I was running on the treadmill yesterday afternoon when my iPhone started flashing dozens of new emails. I quickly ended my workout and went up to my office to see what was happening and to try and create a filter in Gmail to stop the spam. When I got to my desk, I had hundreds of new emails, all of which had large numeric subject lines from various spoof email addresses.
Frustrated with the sheer volume of spam I had received, I began to delete mass amount of it before heading to the Red Sox game. As I was deleting emails and hitting the “report spam” button within the Gmail control panel, I continued to receive a deluge of new spam emails. I worried that it wouldn’t stop by the time I left for the game, and my iPhone would be useless. Turns out, that was the least of my worries.
In the middle of deleting receiving the spam emails, I noticed an email from eBay with a subject of “eBay Change Email Notice.” I could tell it was from eBay and wasn’t another spam email.
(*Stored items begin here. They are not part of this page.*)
(* ===== verification/ManagerBuild.v ===== *)
(** Building a manager (manager/mod.rs, [CoreManagerBuilder] and
    [build_configured]): the store and its lock, the checks of the options, the
    sweep of what an earlier process left behind, the recorded DNS override and
    the log archive.  The main theorem discharges the assumption of the run
    theorems that a manager starts on a host without a core of its directory. *)
From S2P Require Import Prelude Text Paths Metadata Types Health Yaml Diff Mihomo Config Capability RuntimeStore Runtime Manager ManagerSafety ManagerProps Simulation.
From stdpp Require Import sorting.
From Stdlib Require Import ZArith Lia.

(** [log_sink::spawn], on the directory; its writer is that of [LogSink]. *)
Class SinkHost (W : Type) := {
  sink_spawn : string → Z → Z → M W (result unit Error);
}.

Section build.
Context {PL : ProcessLib} {YF : YamlFloat} {PC : PatchCodec}.
Context {YC : YamlCodec} {UL : UrlLib} {SV : Semver}.
Context {W : Type} {EN : Env W} {FS : RuntimeFs W} {BH : BinaryHost W} {SH : SinkHost W}.

(** [CoreManagerBuilder], with the probes and the backend left to [Access]: the
    options, whether there is a DNS component, and the answer of the controller
    access. *)
Record CoreManagerBuilder := mkBuilder {
  mb_options : ManagerOptions;
  mb_dns : bool;
  mb_access : option bool;
}.
Definition manager_builder (options : ManagerOptions) : CoreManagerBuilder := mkBuilder options false None.
Definition dns_controller (b : CoreManagerBuilder) : CoreManagerBuilder := mkBuilder (mb_options b) true (mb_access b).
Definition controller_access (available : bool) (b : CoreManagerBuilder) : CoreManagerBuilder :=
  mkBuilder (mb_options b) (mb_dns b) (Some available).

(** The checks of the numbers, in the order of the source. *)
Definition positive (name : string) (value : Z) : result unit Error :=
  if (value =? 0)%Z then Err (InvalidManagerOptions (name +:+ " must be greater than zero")) else Ok ().
Definition validate_options (o : ManagerOptions) : result unit Error :=
  let? _ := positive "control_timeout" (mo_control_timeout o) in
  let? _ := positive "reconcile_timeout" (mo_reconcile_timeout o) in
  let? _ := positive "stop_timeout" (mo_stop_timeout o) in
  let? _ := positive "dns_timeout" (mo_dns_timeout o) in
  let? _ := positive "log_max_bytes" (mo_log_max_bytes o) in
  positive "log_max_files" (mo_log_max_files o).

(** The store and its lock. *)
Definition open_store (dir : string) : M W (result RuntimeConfigStore Error) :=
  store <-? store_new dir ;; _ <-? acquire_ownership store ;; ret (Ok store).

(** [log_sink::prepare_dir] (Unix): the directory is made unless something that is
    a directory is there, and closed to others. *)
Definition LOG_DIR_NAME : string := "logs".
Definition prepare_dir (parent : string) : M W (result string Error) :=
  let dir := path_join parent LOG_DIR_NAME in
  _ <-? (r <- fs_symlink_metadata dir ;;
         match r with
         | Ok md => ret (validate_directory_metadata dir md)
         | Err NotFound => io (fs_create_dir_all dir)
         | Err e => ret (Err (io_error e))
         end) ;;
  _ <-? io (fs_set_mode dir 448 (* 0o700 *)) ;;
  ret (Ok dir).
The email message said, “Thank you for submitting your change of email address request. Instructions on completing the change have been sent to your new email address. Once the process is completed, your eBay-related email will no longer be routed to this email address.”
At this point, it became apparent to me that the massive influx of spam was likely used to try and prevent me from seeing the email from eBay. Since I don’t use my eBay account all that much, I may not have noticed anything for a while. Luckily, I was clearing out and deleting the spam messages as they continued to pour into my account, so I noticed the eBay email.
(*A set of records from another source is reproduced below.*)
(** * The end of a run *)
Section run.
Context {WH : WireHost}.
Context {PL : ProcessLib} {YF : YamlFloat} {PC : PatchCodec}.
Context {YC : YamlCodec} {UL : UrlLib} {SV : Semver}.
Context {W : Type} {EN : Env W} {FS : RuntimeFs W} {BH : BinaryHost W} {SF : SourceFs W} {HB : BridgeHost W}.
Context {Q : Type} {MP : Mpsc Q} {EL : EnvLaws W} {SL : SourceFsLaws}.
Context (self : Inner) (context : ExecutorContext).
Context {HL : BridgeHostLaws}.
Context (settings : LocalIpcSettings) (rc qc : nat).

Lemma request_step_svc s s' :
  request_step self context settings s s' → svc_step self context settings s s' ∧ sv_closing s' = sv_closing s.
Proof.
  destruct 1 as [infos t path s|s|slot infos t file s|infos request s|c s|s sy Hsy].
  - split; [constructor|]. by destruct (service_start_runs self infos t path s) as (_ & _ & ->).
  - split; [constructor|]. by destruct (service_stop_runs self s) as (_ & _ & ->).
  - split; [constructor|]. by destruct (service_check_runs self slot infos t file s) as (_ & _ & ->).
  - split; [constructor|]. by rewrite submit_v2_latch.
  - split; [constructor|done].
  - split; [by constructor|done].
Qed.

(** Both latches are down. *)
Definition shut (s : Service (Q:=Q)) : Prop := sv_closing s = true ∧ ct_closing (sv_control s) = true.

(** What each phase knows. *)
Definition phase_ok (r : Run (Q:=Q)) : Prop :=
  match rn_phase r with
  | Serving | ShutLogs _ => sv_closing (rn_service r) = false ∧ rn_logs r = true
  | ShutBegin _ => sv_closing (rn_service r) = false ∧ rn_logs r = false
  | ShutLatch _ => sv_closing (rn_service r) = true ∧ rn_logs r = false
  | ShutWait _ => shut (rn_service r) ∧ rn_logs r = false
  | Drain a => shut (rn_service r) ∧ rn_logs r = false ∧ ∀ own, a ≠ ServerEnded own
  | Exited a res =>
      shut (rn_service r) ∧ rn_logs r = false
      ∧ match a with ServerEnded own => res = own | _ => ∃ o, res = arm_result a (drain o) end
  end.

Lemma shut_stays s s' : shut s → svc_step self context settings s s' → shut s'.
Proof.
  intros [H1 H2] Hs. destruct (svc_step_latched self context settings s s' H1 Hs) as [H3 H4].
  split; [done|]. by destruct (H4 H2).
Qed.

Lemma run_step_ok r r' :
  run_step self context settings r r' → phase_ok r →
  phase_ok r' ∧ rtc (svc_step self context settings) (rn_service r) (rn_service r').
Proof.
  destruct 1 as [s s' t l p Hp Hreq|s t l p Hp|s t l res|s l|s t l exit Hexit|s t l a|s t l a|s t l a|s t l a answer|s t l a outcome];
    cbn [rn_service rn_phase rn_logs]; intros Hok; try (split; [exact Hok|apply rtc_refl]).
  - apply request_step_svc in Hreq as [Hs Hc]. split; [|by apply rtc_once].
    destruct p; cbn in Hok |- *; rewrite ?Hc; try done;
      destruct Hok as [? ?]; (split; [|done]); by eapply shut_stays.
  - destruct Hok as [Hc _]. by split; [|apply rtc_refl].
  - destruct Hok as [Hc Hl]. cbn in Hc, Hl. subst.
    pose proof (svc_shutdown_begin self context settings s) as Hb. unfold service_shutdown_begin in *.
    rewrite Hc in *. split; [done|by apply rtc_once].
  - destruct Hok as [Hc Hl]. split; [|by apply rtc_once, svc_shutdown_latch]. by split.
  - destruct Hok as [Hc Hl]. assert (svc_step self context settings s (service_shutdown_end self answer s).2) as Hs
      by constructor. split; [|by apply rtc_once].
    pose proof (shut_stays _ _ Hc Hs) as Hc'. destruct a; by split_and!.
  - destruct Hok as (Hc & Hl & Ha). split; [|apply rtc_refl]. destruct a; [by destruct (Ha r)|..]; split_and!; eauto.
Qed.

Lemma run_reachable_ok r :
  run_reachable self context settings rc qc r →
  phase_ok r ∧ svc_reachable self context settings rc qc (rn_service r).
Proof.
  intros (r0 & (Hb & _ & Hl & Hp) & Hrtc).
  assert (phase_ok r0) as Hok0. { unfold phase_ok. rewrite Hp. by destruct Hb as (_ & _ & ?). }
  assert (svc_reachable self context settings rc qc (rn_service r0)) as Hs0 by (exists (rn_service r0); by split).
  clear Hb Hl Hp. induction Hrtc as [r|r r1 r2 Hstep _ IH]; [done|].
  destruct (run_step_ok r r1 Hstep Hok0) as [H1 H2]. apply IH; [done|].
  destruct Hs0 as (s0 & Hb & Hr). exists s0. split; [done|]. by etrans.
Qed.

Lemma shutdown_first s t l a :
  sv_closing s = false →
  run_step self context settings (mkRun s t l (ShutBegin a)) (mkRun (service_shutdown_begin s).2 t l (ShutLatch a)).
Proof.
  intros Hc. pose proof (run_shutdown_begin self context settings s t l a) as H.
  unfold service_shutdown_begin in *. by rewrite Hc in *.
Qed.

(** How far a run is from its end. *)
Definition phase_rank (p : Phase) : nat :=
  match p with
  | Serving => 6 | ShutLogs _ => 5 | ShutBegin _ => 4 | ShutLatch _ => 3 | ShutWait _ => 2 | Drain _ => 1 | Exited _ _ => 0
  end.

Lemma run_step_rank r r' :
  run_step self context settings r r' → exited (rn_phase r) = false ∧ (phase_rank (rn_phase r') ≤ phase_rank (rn_phase r))%nat.
Proof.
  destruct 1 as [s s' t l p Hp Hreq|s t l p Hp|s t l res|s l|s t l exit Hexit|s t l a|s t l a|s t l a|s t l a answer|s t l a outcome];
    cbn; try (split; [done|lia]).
  - unfold service_shutdown_begin. destruct (sv_closing s), a; cbn; (split; [done|lia]).
  - destruct a; cbn; (split; [done|lia]).
Qed.

(** An await of the run has an answer in every state, and brings it on. *)
Lemma run_advances r :
  exited (rn_phase r) = false → rn_phase r ≠ Serving ∨ rn_cancelled r = true →
  ∃ r', run_step self context settings r r' ∧ rn_cancelled r' = rn_cancelled r
    ∧ (phase_rank (rn_phase r') < phase_rank (rn_phase r))%nat.
Proof.
  destruct r as [s t l p]. cbn. intros Hp Hc. destruct p as [|a|a|a|a|a|a res]; try done.
  - destruct Hc as [?| ->]; [done|]. eexists. split; [apply run_cancelled|]. cbn. split; [done|lia].
  - eexists. split; [apply run_logs_shutdown|]. cbn. split; [done|lia].
  - eexists. split; [apply run_shutdown_begin|]. unfold service_shutdown_begin.
    destruct (sv_closing s), a; cbn; (split; [done|lia]).
  - eexists. split; [apply run_shutdown_latch|]. cbn. split; [done|lia].
  - eexists. split; [apply (run_shutdown_end _ _ _ _ _ _ _ None)|]. destruct a; cbn; (split; [done|lia]).
  - eexists. split; [apply (run_drain _ _ _ _ _ _ _ None)|]. cbn. split; [done|lia].
Qed.


End run.

(** * The tail of the log *)

Inductive LogAction := LWrite (msg : string) | LRetrieve | LInspect.

(** The buffer after an action, and what a retrieval handed out. *)
Definition log_step (st : list string * Logger) (a : LogAction) : list string * Logger :=
  match a with
  | LWrite msg => (st.1, (logger_write msg 0 st.2).2)
  | LRetrieve => let '(logs, b) := retrieve_logs st.2 in (st.1 ++ logs, b)
  | LInspect => (st.1, (inspect_logs st.2).2)
  end.
Definition log_run (acts : list LogAction) : list string * Logger := fold_left log_step acts ([], logger_new).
Once I realized that it was likely my eBay account was stolen, I didn’t find it very easy to report a stolen eBay account. When I found the correct page in the support section, it asked me to sign in to my account. When I tried that, I found that my password had been changed and since the email on file had been changed, too, I couldn’t do a password reset. It wasn’t at all obvious what to do if my account access had been completely changed.
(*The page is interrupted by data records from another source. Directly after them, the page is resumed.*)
(* ===== verification/TextLines.v ===== *)
(** Lines and white space of printable text: a text that is joined from lines is
    split into them again, and trimming drops exactly the spaces around it.  The
    lists of users of Windows.v and the tables of MacDns.v are read this way. *)
From S2P Require Import Prelude Text Metadata Types Capability Log.
From Stdlib Require Import ZArith Lia.

(** Visible ASCII, and that with the space. *)
Definition visible (c : Ascii.ascii) : bool := ((33 <=? byte c) && (byte c <=? 126))%Z.
Definition space : Ascii.ascii := Ascii.ascii_of_nat 32.
Definition printable (c : Ascii.ascii) : bool := Ascii.eqb c space || visible c.

Lemma visible_not_ws c s : visible c = true → ws_len (String c s) = O.
Proof.
  unfold visible, byte. rewrite andb_true_iff, !Z.leb_le. intros [H1 H2]. unfold ws_len. cbn [String.get].
  assert (∀ n, (n ≤ 32 ∨ 127 ≤ n)%Z → (Z.of_nat (Ascii.nat_of_ascii c) =? n)%Z = false) as Hne by (intros n Hn; apply Z.eqb_neq; lia).
  assert ((Z.of_nat (Ascii.nat_of_ascii c) <=? 13)%Z = false) as -> by (apply Z.leb_gt; lia).
  rewrite !Hne by lia. by rewrite andb_false_r.
Qed.
Lemma space_ws s : ws_len (String space s) = 1%nat.
Proof. done. Qed.

Lemma substring_whole s : String.substring 0 (String.length s) s = s.
Proof. induction s as [|c s IH]; [done|]. cbn. by rewrite IH. Qed.
Lemma substring_tail c s : String.substring 1 (String.length (String c s) - 1) (String c s) = s.
Proof. cbn [String.length]. replace (S (String.length s) - 1)%nat with (String.length s) by lia. cbn. apply substring_whole. Qed.

Lemma visible_printable s : string_forallb visible s = true → string_forallb printable s = true.
Proof. apply string_forallb_impl. intros c Hc. unfold printable. by rewrite Hc, orb_true_r. Qed.

(** A printable text with a visible last character. *)
Fixpoint ends_visible (s : string) : bool :=
  match s with
  | EmptyString => false
  | String c EmptyString => visible c
  | String c s' => printable c && ends_visible s'
  end.
Lemma ends_visible_cons c s : ends_visible (String c s) = if String.eqb s "" then visible c else printable c && ends_visible s.
Proof. by destruct s. Qed.

Lemma ends_visible_ws s fuel : ends_visible s = true → (String.length s ≤ fuel)%nat → all_ws fuel s = false.
Proof.
  revert fuel. induction s as [|c s IH]; [done|]. intros fuel. rewrite ends_visible_cons. intros Hs Hf.
  destruct fuel as [|fuel]; [cbn in Hf; lia|]. cbn [all_ws]. cbn [String.eqb].
  destruct (visible c) eqn:Ec; [rewrite visible_not_ws by done; done|].
  destruct (String.eqb_spec s "") as [->|Hne]; [done|]. apply andb_true_iff in Hs as [Hp Hs].
  unfold printable in Hp. rewrite Ec, orb_false_r in Hp. apply Ascii.eqb_eq in Hp as ->. rewrite space_ws, substring_tail.
  apply IH; [done|]. cbn in Hf. lia.
Qed.

Lemma trim_end_visible s : ends_visible s = true → str_trim_end s = s.
Proof.
  induction s as [|c s IH]; [done|]. intros Hs. pose proof (ends_visible_ws _ _ Hs (le_n _)) as Hw.
  rewrite ends_visible_cons in Hs. cbn [str_trim_end]. rewrite Hw. f_equal.
  destruct (String.eqb_spec s "") as [->|Hne]; [done|]. apply andb_true_iff in Hs as [_ Hs]. by apply IH.
Qed.

(** Leading spaces. *)
Fixpoint spaces (n : nat) (s : string) : string := match n with O => s | S n' => String space (spaces n' s) end.
Definition starts_visible (s : string) : bool := match s with String c _ => visible c | EmptyString => true end.

Lemma length_spaces n s : String.length (spaces n s) = (n + String.length s)%nat.
Proof. induction n as [|n IH]; [done|]. cbn. by rewrite IH. Qed.
Lemma trim_start_spaces n s fuel :
  starts_visible s = true → (n ≤ fuel)%nat → str_trim_start fuel (spaces n s) = s.
Proof.
  intros Hs. revert fuel. induction n as [|n IH]; intros fuel Hf.
  { destruct fuel as [|fuel]; [done|]. cbn [spaces str_trim_start]. destruct s as [|c s]; [done|]. by rewrite visible_not_ws. }
  destruct fuel as [|fuel]; [lia|]. cbn [spaces str_trim_start]. rewrite space_ws, substring_tail. apply IH. lia.
Qed.
Lemma trim_spaces n s : starts_visible s = true → ends_visible s = true → str_trim (spaces n s) = s.
Proof. intros Hs He. unfold str_trim. rewrite trim_start_spaces by (done || rewrite length_spaces; lia). by apply trim_end_visible. Qed.

Lemma visible_ends s : string_forallb visible s = true → s ≠ "" → ends_visible s = true.
Proof.
  induction s as [|c s IH]; [done|]. cbn [string_forallb]. rewrite andb_true_iff, ends_visible_cons. intros [Hc Hs] _.
  destruct (String.eqb_spec s ""); [done|]. unfold printable. rewrite Hc, orb_true_r. by apply IH.
Qed.
Lemma trim_visible s : string_forallb visible s = true → str_trim s = s.
Proof.
  intros Hs. destruct s as [|c s]; [done|]. apply (trim_spaces 0).
  - cbn [string_forallb] in Hs. by apply andb_true_iff in Hs as [Hc _].
  - by apply visible_ends.
Qed.

Lemma printable_not c d : printable c = true → printable d = false → Ascii.eqb d c = false.
Proof. intros Hc Hd. destruct (Ascii.eqb_spec d c) as [->|]; congruence. Qed.

Lemma drop_cr_printable s : string_forallb printable s = true → drop_cr s = s.
Proof.
  intros Hs. unfold drop_cr. destruct (strip_suffix _ s) as [r|] eqn:E; [|done]. apply strip_suffix_Some in E as ->.
  exfalso. induction r as [|c r IH]; [by cbn in Hs|]. rewrite app_cons_str in Hs. cbn [string_forallb] in Hs.
  apply andb_true_iff in Hs as [_ Hs]. by apply IH.
Qed.

Lemma split_printable s r : string_forallb printable s = true → split_once nl (s +:+ nl +:+ r) = Some (s, r).
Proof.
  intros Hs. apply (split_once_char (Ascii.ascii_of_nat 10)). eapply string_forallb_impl; [|exact Hs].
  intros c Hc. by rewrite printable_not.
Qed.
Lemma split_printable_none s : string_forallb printable s = true → split_once nl s = None.
Proof.
  induction s as [|c s IH]; [done|]. cbn [string_forallb]. rewrite andb_true_iff. intros [Hc Hs].
  unfold nl in *. cbn [split_once strip_prefix]. rewrite printable_not by done. by rewrite IH.
Qed.

(** Lines that are printable and not empty. *)
Definition line_text (s : string) : Prop := string_forallb printable s = true ∧ s ≠ "".

Lemma lines_joined l : Forall line_text l → str_lines (join nl l) = l.
Proof.
  intros Hl. unfold str_lines.
  assert (∀ fuel, (String.length (join nl l) < fuel)%nat → lines_fuel fuel (join nl l) = l) as H; [|apply H; lia].
  induction Hl as [|s l [Hv Hne] Hl IH]; intros [|fuel] Hf; [by inversion Hf|done|by inversion Hf|].
  destruct l as [|t l].
  { cbn [join lines_fuel]. destruct (String.eqb_spec s ""); [done|]. by rewrite split_printable_none. }
  change (join nl (s :: t :: l)) with (s +:+ nl +:+ join nl (t :: l)) in *. cbn [lines_fuel].
  destruct (String.eqb_spec (s +:+ nl +:+ join nl (t :: l)) "") as [E|_]; [by destruct s|].
  rewrite split_printable, drop_cr_printable by done. f_equal. apply IH.
  rewrite !length_app_str in Hf. change (String.length nl) with 1%nat in Hf. lia.
Qed.

(** A text whose lines are all ended by a newline. *)
Definition terminated (l : list string) : string := foldr (λ s r, s +:+ nl +:+ r) "" l.
Lemma lines_terminated l : Forall (λ s, string_forallb printable s = true) l → str_lines (terminated l) = l.
Proof.
  intros Hl. unfold str_lines.
  assert (∀ fuel, (String.length (terminated l) < fuel)%nat → lines_fuel fuel (terminated l) = l) as H; [|apply H; lia].
  induction Hl as [|s l Hs Hl IH]; intros [|fuel] Hf; [by inversion Hf|done|by inversion Hf|].
  change (terminated (s :: l)) with (s +:+ nl +:+ terminated l) in *. cbn [lines_fuel].
  destruct (String.eqb_spec (s +:+ nl +:+ terminated l) "") as [E|_]; [by destruct s|].
  rewrite split_printable, drop_cr_printable by done. f_equal. apply IH.
  rewrite !length_app_str in Hf. change (String.length nl) with 1%nat in Hf. lia.
Qed.

(** A text without the first character of a pattern does not contain it. *)
Lemma contains_without c p s : string_forallb (λ d, negb (Ascii.eqb c d)) s = true → contains (String c p) s = false.
Proof.
  intros Hs. unfold contains. apply bool_decide_eq_false. induction s as [|d s IH]; [by intros [? ?]|].
  cbn [string_forallb] in Hs. apply andb_true_iff in Hs as [Hd Hs]. cbn [split_once strip_prefix].
  destruct (Ascii.eqb c d); [done|]. intros [x E]. apply IH; [done|]. destruct (split_once (String c p) s); [by eexists|done].
Qed.

Lemma ends_visible_app a b : string_forallb printable a = true → ends_visible b = true → ends_visible (a +:+ b) = true.
Proof.
  induction a as [|c a IH]; [done|]. cbn [string_forallb]. rewrite andb_true_iff. intros [Hc Ha] Hb.
  rewrite app_cons_str, ends_visible_cons. specialize (IH Ha Hb). destruct (String.eqb_spec (a +:+ b) "") as [E|]; [by rewrite E in IH|].
  by rewrite Hc, IH.
Qed.

(** One trailing space is dropped. *)
Lemma trim_trailing s : string_forallb visible s = true → str_trim (s +:+ " ") = s.
Proof.
  intros Hs. assert (str_trim_end (s +:+ " ") = s) as He.
  { clear -Hs. induction s as [|c s IH]; [done|]. cbn [string_forallb] in Hs. apply andb_true_iff in Hs as [Hc Hs].
    rewrite app_cons_str. cbn [str_trim_end String.length all_ws String.eqb]. rewrite visible_not_ws by done. by rewrite IH. }
  unfold str_trim. destruct s as [|c s]; [done|]. cbn [string_forallb] in Hs. apply andb_true_iff in Hs as [Hc Hs].
  transitivity (str_trim_end (String c s +:+ " ")); [f_equal|exact He]. apply (trim_start_spaces 0); [done|lia].
Qed.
By this point, going to the Sox game became less of a priority, and I searched for the eBay customer service phone number, which is 1 (866) 540-3229. After a 9 minute wait, I spoke with a nice guy who seemed to understand the issue. He asked a whole bunch of questions, and I was told that he secured my account. I will supposedly receive something to reset and re-secure my account.
When I returned from the game, I still hadn’t received the email from eBay. To make matters worse, when I searched my user ID, I saw that someone changed that, and a password reset attempt showed that it was registered to someone else. I called eBay back and had a 64 minute wait on hold. I then spoke with someone for another 40+ minutes, and she verified my account, added my email back, and changed the account name. Unfortunately the security questions were no longer valid (asking about a credit card that I used back in 2006). I was locked out, but at least I sort of had control.
First thing this morning, I called eBay customer service again, and I spoke with someone almost immediately. He seemed to have more knowledge than other reps, and he was able to verify me. He then used my IP address to white list me and unlock my account so I could log in to it. Thankfully, this representative was very helpful and appears to have resolved the issue.
I wish the process of securing a stolen or hacked eBay account was easier, but I am glad this seems to be resolved. It seems easy for someone to change all information on the account, making it seem impossible to regain access without a long phone call. I still don’t know how my password was stolen, but I made it far more secure.
I don’t bid much on eBay, but I certainly don’t want someone to use the goodwill I’ve earned since 2005 to cheat anyone or do anything fraudulent.